Pria itu rakus, meski tau Itsa begitu kaku meladeninya tapi Gara suka. Kelelahannya selama beberapa hari belakangan seolah tidak pernah terjadi. Gara ternyata hanya butuh Itsa untuk membayar seluruh lelahnya hingga tak tersisa
Gara menempelkan keningnya pada kening itsa setelah ia selesai, membiarkan itsa tetap pada posisinya dengan nafas yang memburu meraup oksigen dengan rakus.
Kedua matanya tidak lepas menatap itsa nyaris tanpa jarak, ini yang di sebut obat.
"Saya bisa kasih apapun, apapun. Uang gak lagi berharga kalau saya gagal menyakinkan kamu untuk jadi milik saya" deru nafas Gara tepat di wajah Itsa, nada suara pria itu nyaris seperti berbisik. Itsa tidak tau, apa yang salah dan apa yang menahannya sehingga ia tidak mendorong Gara menjauh?

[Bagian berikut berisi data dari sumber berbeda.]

(* ===== verification/Webhooks.v ===== *)
(** * Webhook notifications (crate [peerward-management]: webhooks.rs)

    The control plane tells a receiver outside the mesh that something happened. The
    body is signed with the directory key, under a domain of its own, and a receiver
    takes it only for its own mesh and hook and within five minutes. serde_json is a
    parameter. *)

From S2P Require Import Prelude Ordered Net Credentials IdentityProofs Resources.
From Stdlib Require Import NArith Lia String.
From stdpp Require Import base tactics decidable countable numbers list sorting gmap.
From Stdlib.Init Require Import Byte.
Set Default Goal Selector "!".
Local Open Scope N_scope.

Module Wh.

Definition WEBHOOK_BODY_LIMIT : N := 16 * 1024.
Definition WEBHOOK_TIME_TOLERANCE : N := 300.
(** [b"peerward/webhook-notification/v1\0"] *)
Definition DOMAIN : list byte := list_byte_of_string "peerward/webhook-notification/v1" ++ [x00].

Record WebhookEvent := mkEvent {
  we_id : N; sequence : N; occurred_at : N; kind : list byte; resource_kind : list byte; resource_id : option N;
}.
Record WebhookNotification := mkNotification {
  version : N; wn_mesh_id : MeshId; webhook_id : N; delivery_id : N; attempt : N; sent_at : N; event : WebhookEvent;
}.

(** [b.is_ascii_alphanumeric() || b"._-".contains(&b)] *)
Definition token_byte (b : byte) : bool :=
  (0x30 <=? u8 b) && (u8 b <=? 0x39) || (0x41 <=? u8 b) && (u8 b <=? 0x5a) || (0x61 <=? u8 b) && (u8 b <=? 0x7a)
  || bool_decide (b ∈ [x2e; x5f; x2d]).
Definition token (value : list byte) : bool := negb (bool_decide (value = [])) && (lenN value <=? 128) && forallb token_byte value.
Definition transcript (body : list byte) : list byte := DOMAIN ++ body.

Class WebhookLib := {
  webhook_json : WebhookNotification -> option (list byte);
  webhook_of_json : list byte -> option WebhookNotification;
}.
(** What serde promises of a type that derives both directions. *)
Class WebhookLaws `{WebhookLib} : Prop := {
  webhook_json_read n body : webhook_json n = Some body -> webhook_of_json body = Some n;
}.

Section webhooks.
Context `{UuidInfo} `{Ed25519Lib} `{StrictLib} `{WebhookLib}.

Definition webhook_validate (n : WebhookNotification) : managed unit :=
  if negb (version n =? 1) || negb (get_version_num (webhook_id n) =? 4) || negb (get_version_num (delivery_id n) =? 4)
     || negb (get_version_num (we_id (event n)) =? 4)
     || match resource_id (event n) with Some id => negb (get_version_num id =? 4) | None => false end
     || (sequence (event n) =? 0) || negb ((1 <=? attempt n) && (attempt n <=? 10)) || (sent_at n <? occurred_at (event n))
     || negb (token (kind (event n))) || negb (token (resource_kind (event n)))
  then Err (Invalid "webhook.notification") else Ok tt.
Definition encode (n : WebhookNotification) : managed (list byte) :=
  _ ← webhook_validate n;
  match webhook_json n with
  | Some body => if WEBHOOK_BODY_LIMIT <? lenN body then Err (Invalid "webhook.body") else Ok body
  | None => Err (Invalid "webhook.body")
  end.
Definition sign (n : WebhookNotification) (seed : list byte) : managed (list byte * list byte) :=
  body ← encode n; Ok (body, ed_sign seed (transcript body)).
(** [now.abs_diff(sent_at)] *)
Definition abs_diff (a b : N) : N := N.max a b - N.min a b.
Definition verify (body signature key : list byte) (mesh : MeshId) (webhook now : N) : managed WebhookNotification :=
  if WEBHOOK_BODY_LIMIT <? lenN body then Err (Invalid "webhook.body") else
  if negb ((lenN signature =? 64) && ed_verify_strict key (transcript body) signature) then Err Signature else
  match webhook_of_json body with
  | None => Err (Invalid "webhook.body")
  | Some value =>
      _ ← webhook_validate value;
      if negb (bool_decide (wn_mesh_id value = mesh)) || negb (webhook_id value =? webhook) then Err Signature else
      if WEBHOOK_TIME_TOLERANCE <? abs_diff now (sent_at value) then Err Expired else Ok value
  end.

(** A notification that was accepted is signed, for this mesh and hook, valid and fresh. *)
Lemma webhook_verify_Ok body signature key mesh webhook now n : verify body signature key mesh webhook now = Ok n ->
  lenN body <= 16384 /\ ed_verify_strict key (transcript body) signature = true /\ webhook_of_json body = Some n /\
  webhook_validate n = Ok tt /\ wn_mesh_id n = mesh /\ webhook_id n = webhook /\ now <= sent_at n + 300 /\ sent_at n <= now + 300.
Proof.
  unfold verify. destruct (_ <? lenN body) eqn:Hl; [done|]. destruct (negb _) eqn:Hs; [done|].
  destruct (webhook_of_json body) as [v|]; [|done]. intros ([] & Hv & Hn)%bind_Ok. destruct (_ || _) eqn:Hm; [done|].
  destruct (_ <? abs_diff _ _) eqn:Ht; [done|]. injection Hn as <-. unfold abs_diff, WEBHOOK_TIME_TOLERANCE, WEBHOOK_BODY_LIMIT in *. breflect.
  repeat match goal with H : (_ || _) = false |- _ => apply orb_false_iff in H as [? ?] end. breflect.
  rewrite bool_decide_eq_true in *. split_and!; try done; lia.
Qed.
(** What the control plane signs is accepted for five minutes by the holder of the key. *)
Theorem signed_webhook_accepted `{!Ed25519Laws} `{!StrictLaws} `{!WebhookLaws} n seed body signature now :
  sign n seed = Ok (body, signature) -> now <= sent_at n + 300 -> sent_at n <= now + 300 ->
  verify body signature (ed_public seed) (wn_mesh_id n) (webhook_id n) now = Ok n.
Proof.
  unfold sign, encode. intros (b & ([] & Hv & Hj)%bind_Ok & [= <- <-])%bind_Ok Ha Hb.
  destruct (webhook_json n) as [j|] eqn:Hn; [|done]. destruct (_ <? lenN j) eqn:Hl; [done|]. injection Hj as <-.
  unfold verify. rewrite Hl, ed_sign_len, strict_verify_sign. cbn [andb negb N.eqb Pos.eqb]. rewrite (webhook_json_read _ _ Hn), Hv.
  cbn [mbind outcome_bind]. rewrite bool_decide_eq_true_2, N.eqb_refl by done. cbn [negb orb].
  rewrite (proj2 (N.ltb_ge _ _)); [done|]. unfold abs_diff, WEBHOOK_TIME_TOLERANCE. lia.
Qed.
End webhooks.

End Wh.
(** ** client_network.rs: a set of networks is a list without repetition in their order *)

Fixpoint net_insert (n : IpNet) (l : list IpNet) : list IpNet :=
  match l with
  | [] => [n]
  | m :: rest => match Ordered.compare n m with Lt => n :: l | Eq => l | Gt => m :: net_insert n rest end
  end.
Definition former_provider_captures_locally (prefix : IpNet) (local : PeerId) (c : ResourceConfiguration) : bool :=
  existsb (fun e => bool_decide (local ∈ pe_providers e)
                    && match pe_target e with
                       | Subnet prior _ => (net_prefix_len prior <=? net_prefix_len prefix) && net_contains prior (net_network prefix)
                       | Internet _ _ => false
                       end) (capture_exclusions c).
Definition captured_resource (local : PeerId) (c : ResourceConfiguration) (r : NetworkResource) : option IpNet :=
  match target (definition r) with
  | Subnet prefix _ =>
      if negb (existsb (fun b => (gb_resource_id b =? nr_id r) && bool_decide (gb_peer_id b = local)) (bindings c))
         && negb (former_provider_captures_locally prefix local c)
      then Some prefix else None
  | Internet _ _ => None
  end.
Definition captured_withdrawal (local : PeerId) (c : ResourceConfiguration) (w : ResourceWithdrawal) : option IpNet :=
  match rw_target w with
  | Subnet prefix _ =>
      if negb (bool_decide (local ∈ rw_providers w)) && negb (former_provider_captures_locally prefix local c) then Some prefix else None
  | Internet _ _ => None
  end.
Definition private_capture_routes (local : PeerId) (p : ClientPreferences) (c : ResourceConfiguration) : list IpNet :=
  if negb (accept_private_routes p) then [] else
  foldl (fun l n => net_insert n l) [] (omap (captured_resource local c) (resources c) ++ omap (captured_withdrawal local c) (withdrawals c)).
Definition capture_routes (local : PeerId) (p : ClientPreferences) (c : ResourceConfiguration) : list IpNet :=
  let routes := private_capture_routes local p c in
  match exit_resource p with
  | Some _ => net_insert (inr v6net_default) (net_insert (inl v4net_default) routes)
  | None => routes
  end.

Tapi, satu sisi Itsa ingin. Ia ingin mendengar Gara dan isi hatinya. Lupakan soal Karenina dan Disa. Apakah bisa? Apakah boleh? Boleh Itsa egois? Boleh Itsa membiarkan dirinya jatuh ke jurang bersama Gara? Apa boleh Itsa bahagia tanpa persetujuan Karenina atau Disa? Sekali saja? Itsa sudah menderita tanpa orang tuanya, apakah boleh ia menerima Gara? Karenina atau Disa tidak harus ia dengarkan bukan? Itsa mau egois, dan meski di masa depan Gara sudah bosan dan berhenti, Itsa janji akan siap dengan apapun konsekuensinya.
Itsa menangis, dan Gara dengan lembutnya menarik Itsa untuk menangis di dadanya. Tangisan Itsa seolah sebuah tanda betapa gadis itu menyimpan luka yang Gara sendiri bahkan tidak tau.
Kenapa, rasanya sulit sekali mencintai seorang Gara dengan banyaknya batasan yang ada? Itsa tau kesulitan itu. Sulit memiliki Gara, sulit mencintai pria itu. tapi Itsa sudah kalah.